Ever since I didn't get called back for the workshop weekend at Toi
Whakaari I keep hearing all these negative things about drama school.
It's as if the universe wants to reassure me that not making it into
drama school this year is ok.
I really wish the universe would shut about it though because it is starting to discourage me from trying again next year. Then again maybe that's the point the universe wants to make. Don't bother, drama school sucks.
One thing I heard was that many students cannot wait to leave school and that the only reason they stick with it, is the pressure of not wanting to be 'the drop-out'. That's really kinda sad. When I went to law school, I wished nothing more than being able to just drop out. But I didn't want to be there in the first place and I am guessing that most drama students actually want to go to drama school. Shouldn't your education fuel your passion and desire to learn and grow, not make you want to run for the hills screaming?
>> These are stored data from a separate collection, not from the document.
(** C1, amended.  Short codes being unique in [Url] and primary keys in
    [Link], and identifiers and reserved paths being ASCII text: an
    identifier that is not a reserved path and is carried by an active
    row is answered by what [HttpResponseRedirect] makes of the stored
    destination.  When the scheme of the destination is one Django
    redirects to (http, https, ftp, or none) this is the redirect whose
    [Location] is the destination percent-encoded, which is the
    destination itself when it holds only characters the encoding leaves
    alone; for any other scheme the view raises [DisallowedRedirect], and
    a destination [urlsplit] cannot parse raises its [ValueError].  A
    short code that is reserved, and an identifier that no active row
    carries (absent, inactive, or not a UUID), are all answered with one
    and the same not-found page, and the database stays as it was.  An identifier
    whose row is inactive and one that has no row at all give the same
    response after the same single query: nothing tells them apart. *)
Theorem redirect_resolution (env : Env) (request : HttpRequest) (w : World) :
  (forall sc url,
     NoDup (map Url.short_code (tinyurl_url (db w))) ->
     ascii_only sc -> Forall ascii_only (reserved_paths env) ->
     ~ reserved env sc ->
     In url (tinyurl_url (db w)) -> Url.short_code url = sc -> Url.is_active url = true ->
     (forall scheme,
        urlsplit_scheme env (Url.long_url url) = Some scheme -> scheme_allowed scheme ->
        fst (app_tinyurl.redirect_view env request sc w)
        = inr (Redirect (iri_to_uri (Url.long_url url)))
        /\ (all_chars uri_safe (Url.long_url url) = true ->
            fst (app_tinyurl.redirect_view env request sc w)
            = inr (Redirect (Url.long_url url))))
     /\ (forall scheme,
           urlsplit_scheme env (Url.long_url url) = Some scheme -> ~ scheme_allowed scheme ->
           fst (app_tinyurl.redirect_view env request sc w) = inl DisallowedRedirect)
     /\ (urlsplit_scheme env (Url.long_url url) = None ->
         fst (app_tinyurl.redirect_view env request sc w) = inl ValueError))
  /\ (forall sc,
        (ascii_only sc /\ reserved env sc)
        \/ (forall url, In url (tinyurl_url (db w)) -> Url.short_code url = sc ->
                        Url.is_active url = false) ->
        fst (app_tinyurl.redirect_view env request sc w)
        = inr (render "404.html" [("redirect_url", REDIRECT_URL (settings env))] 404)
        /\ db (snd (app_tinyurl.redirect_view env request sc w)) = db w)
  /\ (forall sc,
        ascii_only sc -> Forall ascii_only (reserved_paths env) ->
        ~ reserved env sc ->
        (forall url, In url (tinyurl_url (db w)) -> Url.short_code url = sc ->
                     Url.is_active url = false) ->
        app_tinyurl.redirect_view env request sc w
        = (inr (render "404.html" [("redirect_url", REDIRECT_URL (settings env))] 404),
           logged (SqlSelect "tinyurl_url") w))
  /\ (forall u link,
        NoDup (map Link.id (linktree_link (db w))) ->
        In link (linktree_link (db w)) -> Link.id link = u -> Link.is_active link = true ->
        (forall scheme,
           urlsplit_scheme env (Link.url link) = Some scheme -> scheme_allowed scheme ->
           fst (app_linktree.link_redirect env request (app_linktree.ValidUUID u) w)
           = inr (Redirect (iri_to_uri (Link.url link)))
           /\ (all_chars uri_safe (Link.url link) = true ->
               fst (app_linktree.link_redirect env request (app_linktree.ValidUUID u) w)
               = inr (Redirect (Link.url link))))
        /\ (forall scheme,
              urlsplit_scheme env (Link.url link) = Some scheme -> ~ scheme_allowed scheme ->
              fst (app_linktree.link_redirect env request (app_linktree.ValidUUID u) w)
              = inl DisallowedRedirect)
        /\ (urlsplit_scheme env (Link.url link) = None ->
            fst (app_linktree.link_redirect env request (app_linktree.ValidUUID u) w)
            = inl ValueError))
  /\ (forall link_id,
        match link_id with
        | app_linktree.InvalidUUID _ => True
        | app_linktree.ValidUUID u =>
            forall link, In link (linktree_link (db w)) -> Link.id link = u ->
                         Link.is_active link = false
        end ->
        fst (app_linktree.link_redirect env request link_id w)
        = inr (render "404.html" [("redirect_url", REDIRECT_URL (settings env))] 404)
        /\ db (snd (app_linktree.link_redirect env request link_id w)) = db w)
  /\ (forall u,
        (forall link, In link (linktree_link (db w)) -> Link.id link = u ->
                      Link.is_active link = false) ->
        app_linktree.link_redirect env request (app_linktree.ValidUUID u) w
        = (inr (render "404.html" [("redirect_url", REDIRECT_URL (settings env))] 404),
           logged (SqlSelect "linktree_link") w)).
Proof.
  assert (Hurl : forall sc,
             (forall url, In url (tinyurl_url (db w)) -> Url.short_code url = sc ->
                          Url.is_active url = false) ->
             active_urls_for (db w) sc = []).
  { intros sc Hmiss. apply filter_nil_iff. intros x Hx.
    destruct (String.eqb_spec (Url.short_code x) sc) as [Hs|Hs]; [|reflexivity].
    rewrite (Hmiss x Hx Hs). reflexivity. }
  assert (Hlink : forall u,
             (forall link, In link (linktree_link (db w)) -> Link.id link = u ->
                           Link.is_active link = false) ->
             active_links_for (db w) u = []).
  { intros u Hmiss. apply filter_nil_iff. intros x Hx.
    destruct (N.eqb_spec (Link.id x) u) as [Hu|Hu]; [|reflexivity].
    rewrite (Hmiss x Hx Hu). reflexivity. }
  assert (Built : forall redirect_to (r : exn + HttpResponse),
             r = HttpResponseRedirect env redirect_to ->
             (forall scheme,
                urlsplit_scheme env redirect_to = Some scheme -> scheme_allowed scheme ->
                r = inr (Redirect (iri_to_uri redirect_to))
                /\ (all_chars uri_safe redirect_to = true -> r = inr (Redirect redirect_to)))
             /\ (forall scheme,
                   urlsplit_scheme env redirect_to = Some scheme -> ~ scheme_allowed scheme ->
                   r = inl DisallowedRedirect)
             /\ (urlsplit_scheme env redirect_to = None -> r = inl ValueError)).
  { intros redirect_to r ->. split; [|split].
    - intros scheme E A. rewrite (redirect_allowed env redirect_to scheme E A).
      split; [reflexivity|]. intros S. rewrite (iri_to_uri_safe _ S). reflexivity.
    - intros scheme E A. apply (redirect_refused env redirect_to scheme E A).
    - intros E. apply redirect_unparsed, E. }
  split; [|split; [|split; [|split; [|split]]]].
  - intros sc url ND _ _ R Hin Hsc Hact. apply Built.
    destruct (redirect_view_hit env request sc w url R
                (active_urls_for_unique _ _ _ ND Hin Hsc Hact)) as (stat & extra & E & _).
    rewrite E. reflexivity.
  - intros sc [[_ R]|Hmiss].
    + rewrite (redirect_view_reserved _ _ _ _ R). split; reflexivity.
    + destruct (classic_reserved env sc) as [R|R].
      * rewrite (redirect_view_reserved _ _ _ _ R). split; reflexivity.
      * rewrite (redirect_view_lookup _ _ _ _ R), (Hurl sc Hmiss). split; reflexivity.
  - intros sc _ _ R Hmiss.
    rewrite (redirect_view_lookup _ _ _ _ R), (Hurl sc Hmiss). reflexivity.
  - intros u link ND Hin Hid Hact. apply Built.
    destruct (link_redirect_hit env request u w link
                (active_links_for_unique _ _ _ ND Hin Hid Hact)) as (stat & extra & E & _).
    rewrite E. reflexivity.
  - intros [u|raw] Hmiss; [|split; reflexivity].
    rewrite link_redirect_lookup, (Hlink u Hmiss). split; reflexivity.
  - intros u Hmiss. rewrite link_redirect_lookup, (Hlink u Hmiss). reflexivity.
Qed.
You might say that these students simply cannot handle being an actor or that they cannot handle the pressures of drama school. As an actor you have to open yourself up and be vulnerable pretty much all the time when you're working - and no one, not in school and not in the real world - is going to wrap you in cotton and bubble wrap so you can handle that.
But beyond teaching their students to be honest and open and vulnerable, there are many little side-stories I have heard, that might be just the indication for why so many drama students seem very keen for their school days to be over.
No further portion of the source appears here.